Beeldspraak.
Voor hen die in het Nederlandsch geëxamineerd zullen worden en o.a. ook een opstel moeten maken, is geen waarschuwing noodzakelijker dan deze: onthoud u zooveel mogelijk van beeldspraak; gebruikt gij die, doe het dan in korte zinnen, zoodat gij het geheele beeld en de geheele uitwerking goed kunt overzien, eindelijk: laat nooit na, u zelven af te vragen, of de onderdeelen en de omgeving bij het beeld passen.
Ziehier een afschrikwekkend voorbeeld uit een officieele rede:
‘Dit laatste feit of zooals het officiéel verslag zegt “deze vuistslag in het gezicht van het bestuur” is de droppel geweest, die den emmer van wantrouwen, verdachtmaking, minachting en bespotting, waaraan het bestuur reeds zoolang van de zijde van sommige leden heeft blootgestaan heeft doen overloopen.’
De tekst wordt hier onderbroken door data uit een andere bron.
(** X11: a function is in the instrumented set exactly when the walk holds
    a definition of that name with a decorator that calls a name bound to
    commentlogger with a bare identifier as first argument; and no logger
    is detected exactly when that set is empty. *)
Theorem instrumented_set src :
  (∀ f, f ∈ (extractLoggerInfo src).2 ↔
        ∃ tree n l e ds func args id,
          ast_parse src = Some tree ∧ n ∈ tree ∧
          as_def n = Some (f, l, e, ds) ∧ Call func args ∈ ds ∧
          is_marker (clNames_of tree) func = true ∧
          bare_first_arg args = Some id) ∧
  ((extractLoggerInfo src).1 = None ↔ (extractLoggerInfo src).2 = ∅).
Proof.
  rewrite extractLoggerInfo_instrumented. cbn [fst snd]. split.
  - intros f. rewrite elem_of_list_to_set, list_elem_of_fmap.
    unfold instrumented. split.
    + intros ([f' id] & -> & Hin). destruct (ast_parse src) as [tree|];
        [|by apply elem_of_nil in Hin].
      apply list_elem_of_bind in Hin as (n & Hm & Hn).
      apply elem_of_markers_of in Hm as (l & e & ds & func & args & ? & ? & ? & ?).
      by exists tree, n, l, e, ds, func, args, id.
    + intros (tree & n & l & e & ds & func & args & id & -> & Hn & Ha & Hd & Hm & Hb).
      exists (f, id). split; [done|]. apply list_elem_of_bind. exists n.
      split; [|done]. unfold markers_of. rewrite Ha.
      apply list_elem_of_omap. exists (Call func args). split; [done|].
      by rewrite Hm, Hb.
  - destruct (instrumented src) as [|p l] using rev_ind.
    + done.
    + rewrite last_snoc, fmap_app, list_to_set_app_L. cbn. split; [done|].
      intros H. assert (p.1 ∈ (∅ : gset string)) as Hin; [|by apply not_elem_of_empty in Hin].
      rewrite <- H. apply elem_of_union. right. apply elem_of_union. left.
      by apply elem_of_singleton.
Qed.

(** X12: where the logger's name does not begin with a space, an injected
    statement has the indentation of the line it precedes. *)
Theorem injected_indentation src i line stmt :
  injection (locals_of src) i line = Some stmt →
  indent_match (loggerName (locals_of src)) = EmptyString →
  indent_match stmt = indent_match line.
Proof.
  intros (lvl & msg & _ & ->)%injection_statement Hname.
  unfold logStatement, indent_match in *.
  rewrite take_while_all by apply take_while_all_chars.
  set (rest := "." +:+ _).
  assert (take_while is_space (loggerName (locals_of src) +:+ rest) = EmptyString)
    as ->; [|by rewrite append_nil_r].
  destruct (loggerName (locals_of src)) as [|c r]; [done|].
  rewrite append_String. cbn [take_while] in *. by destruct (is_space c).
Qed.

End Output.

(** ** The further properties on the example sources *)

Section MoreInstances.

Import Examples.
#[local] Existing Instance Examples.parser.

Lemma skip_only_bound_witness :
  ∃ name ws rest tree,
    strip decorator_line = "@" +:+ name +:+ ws +:+ "(" +:+ rest ∧
    name ≠ EmptyString ∧ all_chars is_name_char name = true ∧
    all_chars is_space ws = true ∧
    ast_parse src_drop = Some tree ∧
    (split_first "." name ∈ clNames_of tree ∨ name ∈ clNames_of tree).
Proof. apply (skip_only_bound decorator_line src_drop). reflexivity. Defined.

Lemma unmarked_source_untouched_witness :
  extractLoggerInfo src_plain = (None, ∅) ∧
  (∀ line, shouldSkipDecoratorLine line src_plain = false) ∧
  ∃ pre post (b : bool),
    splitlines src_plain = pre ++ post ∧
    rewrite src_plain = pre ++ (if b then bootstrap else []) ++ post.
Proof.
  apply (unmarked_source_untouched src_plain walk_plain); [reflexivity|].
  unfold walk_plain, others. cbn [repeat]. repeat constructor.
Defined.

Lemma output_lines_origin_witness :
  line_error ∈ splitlines src_inst ∨ line_error ∈ bootstrap ∨
  ∃ line logLevel logMessage,
    line ∈ splitlines src_inst ∧ logLevel ∈ LOGLEVELS ∧
    line_error = logStatement (indent_match line)
                   (loggerName (locals_of src_inst)) logLevel logMessage.
Proof. apply (output_lines_origin src_inst line_error). compute_done. Defined.

Lemma short_source_witness :
  rewrite src_bad = [src_bad].
Proof.
  rewrite (proj2 (short_source src_bad) src_bad) by reflexivity. reflexivity.
Defined.

Lemma instrumented_set_witness :
  "f"%string ∈ (extractLoggerInfo src_inst).2.
Proof.
  apply (proj1 (instrumented_set src_inst) "f"%string).
  exists walk_inst,
    (FunctionDef "f" 4 (Some 7) [Call (Name "logcomments") [Name "log"]]),
    4, (Some 7), [Call (Name "logcomments") [Name "log"]],
    (Name "logcomments"), [Name "log"], "log"%string.
  split; [reflexivity|]. split.
  { apply list_elem_of_lookup. by exists 3%nat. }
  split; [reflexivity|]. split; [by left|]. split; reflexivity.
Defined.

Lemma injected_indentation_witness :
  indent_match (logStatement "    " "log" "ERROR" "disk full") = "    "%string.
Proof.
  apply (injected_indentation src_inst 4 line_error); reflexivity.
Defined.

End MoreInstances.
Dus: daar is een feit en dat feit is een vuistslag en die vuistslag is een druppel en die druppel doet een emmer overloopen (dat kan), maar 't is een emmer niet vol maar van wantrouwen enz. en aan dien emmer... heeft het bestuur... blootgestaan (wat is dat?) Het bestuur is niet met dien emmer of den inhoud daarvan bedreigd, maar het heeft daaraan blootgestaan... van de zijde van sommige leden. Wat doet die zijde er bij?